Um vídeo que circula desde junho de 2025 mostra um homem pilotando uma motocicleta construída basicamente com tábuas e restos de madeira, e a cena é tão improvável quanto parece: ele chega a um posto, abastece o tanque e sai rodando na própria invenção. O caso foi divulgado a partir de uma publicação no Reddit e ganhou repercussão em veículos especializados em motociclismo, entre eles o americano RideApart e o britânico Visordown.

O que impressiona não é só a estrutura de madeira. É o fato de o conjunto funcionar, com motor em atividade, aceleração respondendo e uso em via pública.
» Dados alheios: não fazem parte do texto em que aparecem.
(* ===== verification/Client.v ===== *)
(** * The connection of a client (src/client.c)

    A client has an RPC connection, and a lease connection on which events arrive
    among the responses.  Events met while a response is awaited are queued, within
    limits, and a descriptor the application polls tells that there are some; a
    reader that does not block keeps the part of a frame it has.  The kernel is a
    script of what each call answers, and the service the frames that arrive. *)
From Stdlib Require Import ZArith Lia Strings.Byte Strings.String.
From stdpp Require Import base list option numbers tactics.
From S2P Require Import Prelude.
From S2P Require Import Protocol.
From S2P Require Import Codec.
From S2P Require Import Buffer.
From S2P Require Import Transport.
From S2P Require Import Frame.
From S2P Require Import Assembly.
From S2P Require Import Operations.
From S2P Require Import StateWire.
From S2P Require Import Response.
Local Open Scope Z_scope.
Local Open Scope ksd_scope.

Definition KSD_CLIENT_MAX_RESPONSE : Z := KSD_MAX_CAPTURE_BYTES + 64.
Definition KSD_CLIENT_MAX_EVENTS : Z := 256.
Definition KSD_CLIENT_MAX_EVENT_BYTES : Z := 16 * 1024 * 1024.

(** Linux's error numbers. *)
Definition EINTR : Z := 4.
Definition EIO : Z := 5.
Definition EAGAIN : Z := 11.
Definition ENOMEM : Z := 12.
Definition EINVAL : Z := 22.
Definition EPROTO : Z := 71.
Definition ECONNRESET : Z := 104.
Definition ENOBUFS : Z := 105.
Definition ENOTCONN : Z := 107.
Definition ETIMEDOUT : Z := 110.

(** [ksd_status_for_system_error] (src/client_status.h); EWOULDBLOCK is EAGAIN. *)
Definition ksd_status_for_system_error (system_error : Z) : Z :=
  if (system_error =? ETIMEDOUT) || (system_error =? EAGAIN) then KSD_STATUS_TIMEOUT else KSD_STATUS_UNAVAILABLE.

(** [cn_open] is whether there is a descriptor, [cn_pending] the counter of the
    eventfd behind the descriptor the application polls. *)
Record ksd_connection := mk_connection {
  cn_open : bool;
  cn_next_request_id : Z;
  cn_role : Z;
  cn_granted_scopes : Z;
  cn_available_operations : Z;
  cn_backend : Z;
  cn_timeout_ms : Z;
  cn_lease_id : Z;
  cn_sequence : Z;
  cn_input : ksd_buffer;
  cn_events : list ksd_frame;
  cn_queued_bytes : Z;
  cn_queued_count : Z;
  cn_pending : Z;
}.

Definition with_open (c : ksd_connection) (open : bool) (pending : Z) : ksd_connection :=
  mk_connection open (cn_next_request_id c) (cn_role c) (cn_granted_scopes c) (cn_available_operations c) (cn_backend c)
    (cn_timeout_ms c) (cn_lease_id c) (cn_sequence c) (cn_input c) (cn_events c) (cn_queued_bytes c) (cn_queued_count c) pending.
Definition with_granted (c : ksd_connection) (granted : Z) : ksd_connection :=
  mk_connection (cn_open c) (cn_next_request_id c) (cn_role c) granted (cn_available_operations c) (cn_backend c)
    (cn_timeout_ms c) (cn_lease_id c) (cn_sequence c) (cn_input c) (cn_events c) (cn_queued_bytes c) (cn_queued_count c)
    (cn_pending c).
Definition with_queue (c : ksd_connection) (events : list ksd_frame) (bytes count pending : Z) : ksd_connection :=
  mk_connection (cn_open c) (cn_next_request_id c) (cn_role c) (cn_granted_scopes c) (cn_available_operations c)
    (cn_backend c) (cn_timeout_ms c) (cn_lease_id c) (cn_sequence c) (cn_input c) events bytes count pending.
Definition with_input (c : ksd_connection) (input : ksd_buffer) : ksd_connection :=
  mk_connection (cn_open c) (cn_next_request_id c) (cn_role c) (cn_granted_scopes c) (cn_available_operations c)
    (cn_backend c) (cn_timeout_ms c) (cn_lease_id c) (cn_sequence c) input (cn_events c) (cn_queued_bytes c)
    (cn_queued_count c) (cn_pending c).
Definition with_ids (c : ksd_connection) (next_request_id sequence : Z) : ksd_connection :=
  mk_connection (cn_open c) next_request_id (cn_role c) (cn_granted_scopes c) (cn_available_operations c)
    (cn_backend c) (cn_timeout_ms c) (cn_lease_id c) sequence (cn_input c) (cn_events c) (cn_queued_bytes c)
    (cn_queued_count c) (cn_pending c).

(** ** Events waiting *)

(** An eventfd holds at most 2^64 - 2, and a write that would exceed it fails. *)
Definition signal_pending (c : ksd_connection) : ksd_connection :=
  with_open c (cn_open c) (if cn_pending c <? UINT64_MAX - 1 then cn_pending c + 1 else cn_pending c).

(** The size of a queue item. *)
Definition QUEUED_EVENT_SIZE : Z := 40.

Section client.
Context {AL : Allocator}.

(** The errno of a refusal; the connection keeps what was learnt before. *)
Definition queue_event (c : ksd_connection) (frame : ksd_frame) : option Z * ksd_connection :=
  if (KSD_CLIENT_MAX_EVENTS <=? cn_queued_count c)
     || (KSD_CLIENT_MAX_EVENT_BYTES - cn_queued_bytes c <? fr_payload_length frame)
  then (Some ENOBUFS, c)
  else
    match ksd_state_event_decode (default [] (fr_payload frame)) with
    | None => (Some EPROTO, c)
    | Some event =>
      let c := if ev_domain event =? KSD_STATE_GRANTS then with_granted c (ev_granted_scopes event) else c in
      if negb (alloc_ok QUEUED_EVENT_SIZE) then (Some ENOMEM, c)
      else
        (None, signal_pending (with_queue c (cn_events c ++ [frame]) (cn_queued_bytes c + fr_payload_length frame)
                                 (cn_queued_count c + 1) (cn_pending c)))
    end.
End client.

(** Reading the eventfd empties it. *)
Definition take_event (c : ksd_connection) : option (ksd_frame * ksd_connection) :=
  match cn_events c with
  | [] => None
  | frame :: events =>
    let pending := match events with [] => if cn_open c then 0 else cn_pending c | _ => cn_pending c end in
    Some (frame, with_queue c events (cn_queued_bytes c - fr_payload_length frame) (cn_queued_count c - 1) pending)
  end.

(** ** Failures *)

Definition incompatible : list byte :=
  cstr "keysharp-desktop requires protocol 3.0 and client ABI 1.0; incompatible or invalid service data".

(** The status, the error, and the connection, closed if it was not. *)
Definition system_failure (c : ksd_connection) (errno : Z) (message : list byte) : Z * ksd_error * ksd_connection :=
  let saved := if errno =? 0 then EIO else errno in
  let c := if cn_open c then signal_pending (with_open c false (cn_pending c)) else c in
  (ksd_status_for_system_error saved, set_error 0 saved (Some (if saved =? EPROTO then incompatible else message)), c).

Definition invalid_argument (message : list byte) : Z * ksd_error :=
  (KSD_STATUS_INVALID_REQUEST, set_error 0 EINVAL (Some message)).

(** ** The reader that keeps a partial frame *)

Definition client_rules : frame_rules :=
  mk_rules ksd_public_magic KSD_PROTOCOL_MAJOR KSD_PROTOCOL_MINOR KSD_CLIENT_MAX_RESPONSE true.

(** What [recv] answers: up to [n] bytes, an interruption, nothing yet, the end of
    the stream, an error. *)
Inductive recv_outcome := RecvBytes (n : positive) | RecvIntr | RecvAgain | RecvEof | RecvError (errno : Z).
Definition parse_owned_string (data : list byte) (prefixed : bool) : option (list byte) :=
  let* text :=
    (if prefixed then
       let cursor := ksd_cursor_init data (zlen data) in
       let* (length, cursor) := ksd_cursor_u32 cursor in
       guard* length <=? KSD_MAX_TEXT_BYTES in
       let* (text, cursor) := ksd_cursor_bytes cursor length in
       guard* ksd_cursor_finished cursor in Some text
     else Some data) in
  guard* (zlen text <=? KSD_MAX_TEXT_BYTES) && ksd_utf8_valid text false in
  guard* alloc_ok (zlen text + 1) in Some text.

Definition parse_owned_bytes (data : list byte) : option (list byte) :=
  let cursor := ksd_cursor_init data (zlen data) in
  let* (length, cursor) := ksd_cursor_u32 cursor in
  guard* length <=? KSD_MAX_TEXT_BYTES in
  let* (value, cursor) := ksd_cursor_bytes cursor length in
  guard* ksd_cursor_finished cursor in
  guard* (length =? 0) || alloc_ok length in Some value.

Fixpoint parse_items (count : nat) (cursor : ksd_cursor) : option (list (list byte) * ksd_cursor) :=
  match count with
  | O => Some ([], cursor)
  | S count =>
    let* (length, cursor) := ksd_cursor_u32 cursor in
    guard* negb (length =? 0) && (length <=? KSD_MAX_MIMETYPE_BYTES) in
    let* (item, cursor) := ksd_cursor_bytes cursor length in
    let* item := parse_owned_string item false in
    let* (items, cursor) := parse_items count cursor in
    Some (item :: items, cursor)
  end.

(** The size of a [ksd_string]. *)
Definition STRING_SIZE : Z := 40.

Definition parse_string_list_tail (data : list byte) : option (list (list byte)) :=
  let cursor := ksd_cursor_init data (zlen data) in
  let* (count, cursor) := ksd_cursor_u32 cursor in
  let* (reserved, cursor) := ksd_cursor_u32 cursor in
  guard* (count <=? KSD_MAX_MIMETYPES) && (reserved =? 0) in
  guard* (count =? 0) || alloc_ok (count * STRING_SIZE) in
  let* (items, cursor) := parse_items (Z.to_nat count) cursor in
  guard* ksd_cursor_finished cursor in Some items.

Record ksd_capture := mk_capture { cap_format : Z; cap_width : Z; cap_height : Z; cap_stride : Z; cap_data : list byte }.

(** The format and the sizes of a capture agree. *)
Definition valid_capture (c : ksd_capture) : bool :=
  let byte_length := zlen (cap_data c) in
  negb ((cap_width c =? 0) || (cap_height c =? 0) || (KSD_MAX_CAPTURE_DIMENSION <? cap_width c)
        || (KSD_MAX_CAPTURE_DIMENSION <? cap_height c) || (KSD_MAX_CAPTURE_PIXELS <? u64 (cap_width c * cap_height c))
        || (byte_length =? 0) || (KSD_MAX_CAPTURE_BYTES <? byte_length)
        || ((cap_format c =? KSD_CAPTURE_FORMAT_PNG) && negb (cap_stride c =? 0))
        || ((cap_format c =? KSD_CAPTURE_FORMAT_BGRA8_PREMULTIPLIED)
            && ((cap_stride c <? u64 (cap_width c * 4)) || negb (u64 (cap_stride c * cap_height c) =? byte_length)))
        || (negb (cap_format c =? KSD_CAPTURE_FORMAT_PNG) && negb (cap_format c =? KSD_CAPTURE_FORMAT_BGRA8_PREMULTIPLIED))).

Definition parse_capture_tail (data : list byte) : option ksd_capture :=
  let cursor := ksd_cursor_init data (zlen data) in
  let* (format, cursor) := ksd_cursor_u16 cursor in
  let* (reserved, cursor) := ksd_cursor_u16 cursor in
  let* (width, cursor) := ksd_cursor_u32 cursor in
  let* (height, cursor) := ksd_cursor_u32 cursor in
  let* (stride, cursor) := ksd_cursor_u32 cursor in
  let* (byte_length, cursor) := ksd_cursor_u32 cursor in
  let* (bytes, cursor) := ksd_cursor_bytes cursor byte_length in
  let capture := mk_capture format width height stride bytes in
  guard* ksd_cursor_finished cursor && (reserved =? 0) && valid_capture capture in
  guard* alloc_ok byte_length in Some capture.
O mesmo vídeo, porém, mostra o item que virou alvo de crítica unânime entre os especialistas: um capacete também feito de madeira, que o piloto usa na cabeça e que não oferece nada parecido com proteção.

O que aparece no vídeo

Motocicleta feita de tábuas e sucata roda em vídeo viral, e o piloto ainda usa capacete de madeira.

As imagens mostram o piloto parando em um posto de combustível para abastecer. Segundo a descrição do Visordown, é um funcionário do posto quem coloca o combustível, e a publicação levanta uma hipótese razoável para isso: o piloto pode estar evitando desligar o motor, com receio de não conseguir dar partida novamente.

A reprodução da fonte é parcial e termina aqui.